(* ===== verification/FreezeFloor.v ===== *)
(** * The freeze frontier (graphus-freezefloor, graphus-storage store.rs)

    [src/crates/graphus-freezefloor/src/lib.rs] is an atomic cell with a descent, a
    conditional raise and a reset. Around it this file models how one record store uses it
    (the store has such a frontier for each kind of record): writers put in-flight stamps into
    record headers, announce them by descending, commit and leave; a collection pass remembers
    the frontier, reads the headers from the frontier up, freezes the stamps of committed
    writers, raises the frontier to the first record that an open writer still stamps, and on
    its commit forgets the writers it found committed, or rolls back. Every access the source
    makes to shared state is a step of its own, so writers run between any two of them.

    A header is reduced to its in-use bit and its two version words; the pages, the log and the
    other sweeps of a pass are left out, but a record they reclaim comes back on rollback. *)

From stdpp Require Import options.
From S2P Require Import Prelude Core Snapshot.

Module FreezeFloor.
Record T := mkFloor { cell : N }.
Definition new (initial : N) : T := mkFloor initial.
Definition get (f : T) : N := cell f.
(** [fetch_min] answers the previous value. *)
Definition descend (candidate : N) (f : T) : N * T := (cell f, mkFloor (N.min (cell f) candidate)).
Definition try_raise (from to : N) (f : T) : bool * T :=
  if cell f =? from then (true, mkFloor to) else (false, f).
Definition reset (value : N) (_ : T) : T := mkFloor value.
End FreezeFloor.

(** ** Headers *)

Inductive Field := Created | Expired.

#[export] Instance Field_eq_dec : EqDecision Field.
Proof. solve_decision. Defined.

Record MvccHeader := mkHeader { in_use : bool; created_ts : N; expired_ts : N }.

Definition word (f : Field) (h : MvccHeader) : N :=
  match f with Created => created_ts h | Expired => expired_ts h end.
Definition set_word (f : Field) (wd : N) (h : MvccHeader) : MvccHeader :=
  match f with
  | Created => mkHeader (in_use h) wd (expired_ts h)
  | Expired => mkHeader (in_use h) (created_ts h) wd
  end.
Definition retire (h : MvccHeader) : MvccHeader := mkHeader false (created_ts h) (expired_ts h).

Definition frozen_word (r : CommitRegistry) (wd : N) : option N :=
  match from_raw wd with
  | VsInFlight writer =>
      match Registry.outcome r writer with
      | OCommitted ts => Some (committed ts)
      | OInFlight | OAborted => None
      end
  | VsNone | VsCommitted _ => None
  end.

Definition is_inflight_of_inflight_writer (active : gset TxnId) (wd : N) : bool :=
  match from_raw wd with VsInFlight w => bool_decide (w ∈ active) | _ => false end.

(** ** The store and the pass *)

(** What undoes a change of the pass: the word a freeze overwrote, the header of a record
    another sweep reclaimed. *)
Inductive UndoRec := UWord (i : N) (f : Field) (wd : N) | UHeader (i : N) (h : MvccHeader).

(** What a pass carries from its savepoint on: the frontier it remembered and the changes to
    undo, newest first. *)
Record Held := mkHeld { saved : N; undo : list UndoRec }.

(** Within one record of the sweep: the test of a word against the registry, the write of the
    frozen word, the test whether the writer is open. *)
Inductive Stage := AtFreeze (f : Field) | AtPatch (f : Field) (wd : N) | AtOpen (f : Field).

(** How far a pass is: savepoint taken; frontier loaded; high water loaded; reading the headers
    of [cursor..bound]; sweeping over those it read, with the next frontier [low] so far;
    frontier raised; committed writers collected; forgetting them after the commit; undoing. *)
Inductive Pass :=
  | Idle
  | Saved (p : Held)
  | Loaded (p : Held) (from : N)
  | Sized (p : Held) (from hw : N)
  | Reading (p : Held) (from hw bound cursor : N) (seen : list (N * MvccHeader))
  | Sweeping (p : Held) (from hw bound : N) (todo : list (N * MvccHeader))
      (cur : option (N * MvccHeader * Stage)) (low : N)
  | Raised (p : Held)
  | Captured (p : Held) (writers : list TxnId)
  | Pruning (writers : list TxnId)
  | Undoing (p : Held).

(** [begun], [ever] (committed at some time) and [unannounced] (record and writer of the stamps
    not descended to since they were written) are the history the statements speak of. *)
Record Store := mkStore {
  floor : FreezeFloor.T;
  high_water : N;
  records : gmap N MvccHeader;
  registry : CommitRegistry;
  active : gset TxnId;
  begun : gset TxnId;
  ever : gset TxnId;
  unannounced : gset (N * TxnId);
  pass : Pass;
}.

Definition header (s : Store) (i : N) : MvccHeader := default (mkHeader false 0 0) (records s !! i).

Definition with_pass (p : Pass) (s : Store) : Store :=
  mkStore (floor s) (high_water s) (records s) (registry s) (active s) (begun s) (ever s) (unannounced s) p.
Definition with_floor (f : FreezeFloor.T) (s : Store) : Store :=
  mkStore f (high_water s) (records s) (registry s) (active s) (begun s) (ever s) (unannounced s) (pass s).
Definition put (i : N) (h : MvccHeader) (s : Store) : Store :=
  mkStore (floor s) (high_water s) (<[i := h]> (records s)) (registry s) (active s) (begun s) (ever s)
    (unannounced s) (pass s).
Definition with_registry (r : CommitRegistry) (s : Store) : Store :=
  mkStore (floor s) (high_water s) (records s) r (active s) (begun s) (ever s) (unannounced s) (pass s).

(** [RecordStore::patch_header_word] under the pass: a write with the plain pre-image as undo. *)
Definition patch_header_word (i : N) (f : Field) (wd : N) (p : Held) (s : Store) : Store * Held :=
  (put i (set_word f wd (header s i)) s, mkHeld (saved p) (UWord i f (word f (header s i)) :: undo p)).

* **EXERCISE**
Once you find the line with "of [cursor..bound]; sweeping" in the entries above, output it and each line after it up to and including the line with "Definition patch_header_word (i", and nothing else.

* **EXERCISE OUTPUT**
    of [cursor..bound]; sweeping over those it read, with the next frontier [low] so far;
    frontier raised; committed writers collected; forgetting them after the commit; undoing. *)
Inductive Pass :=
  | Idle
  | Saved (p : Held)
  | Loaded (p : Held) (from : N)
  | Sized (p : Held) (from hw : N)
  | Reading (p : Held) (from hw bound cursor : N) (seen : list (N * MvccHeader))
  | Sweeping (p : Held) (from hw bound : N) (todo : list (N * MvccHeader))
      (cur : option (N * MvccHeader * Stage)) (low : N)
  | Raised (p : Held)
  | Captured (p : Held) (writers : list TxnId)
  | Pruning (writers : list TxnId)
  | Undoing (p : Held).

(** [begun], [ever] (committed at some time) and [unannounced] (record and writer of the stamps
    not descended to since they were written) are the history the statements speak of. *)
Record Store := mkStore {
  floor : FreezeFloor.T;
  high_water : N;
  records : gmap N MvccHeader;
  registry : CommitRegistry;
  active : gset TxnId;
  begun : gset TxnId;
  ever : gset TxnId;
  unannounced : gset (N * TxnId);
  pass : Pass;
}.

Definition header (s : Store) (i : N) : MvccHeader := default (mkHeader false 0 0) (records s !! i).

Definition with_pass (p : Pass) (s : Store) : Store :=
  mkStore (floor s) (high_water s) (records s) (registry s) (active s) (begun s) (ever s) (unannounced s) p.
Definition with_floor (f : FreezeFloor.T) (s : Store) : Store :=
  mkStore f (high_water s) (records s) (registry s) (active s) (begun s) (ever s) (unannounced s) (pass s).
Definition put (i : N) (h : MvccHeader) (s : Store) : Store :=
  mkStore (floor s) (high_water s) (<[i := h]> (records s)) (registry s) (active s) (begun s) (ever s)
    (unannounced s) (pass s).
Definition with_registry (r : CommitRegistry) (s : Store) : Store :=
  mkStore (floor s) (high_water s) (records s) r (active s) (begun s) (ever s) (unannounced s) (pass s).

(** [RecordStore::patch_header_word] under the pass: a write with the plain pre-image as undo. *)
Definition patch_header_word (i : N) (f : Field) (wd : N) (p : Held) (s : Store) : Store * Held :=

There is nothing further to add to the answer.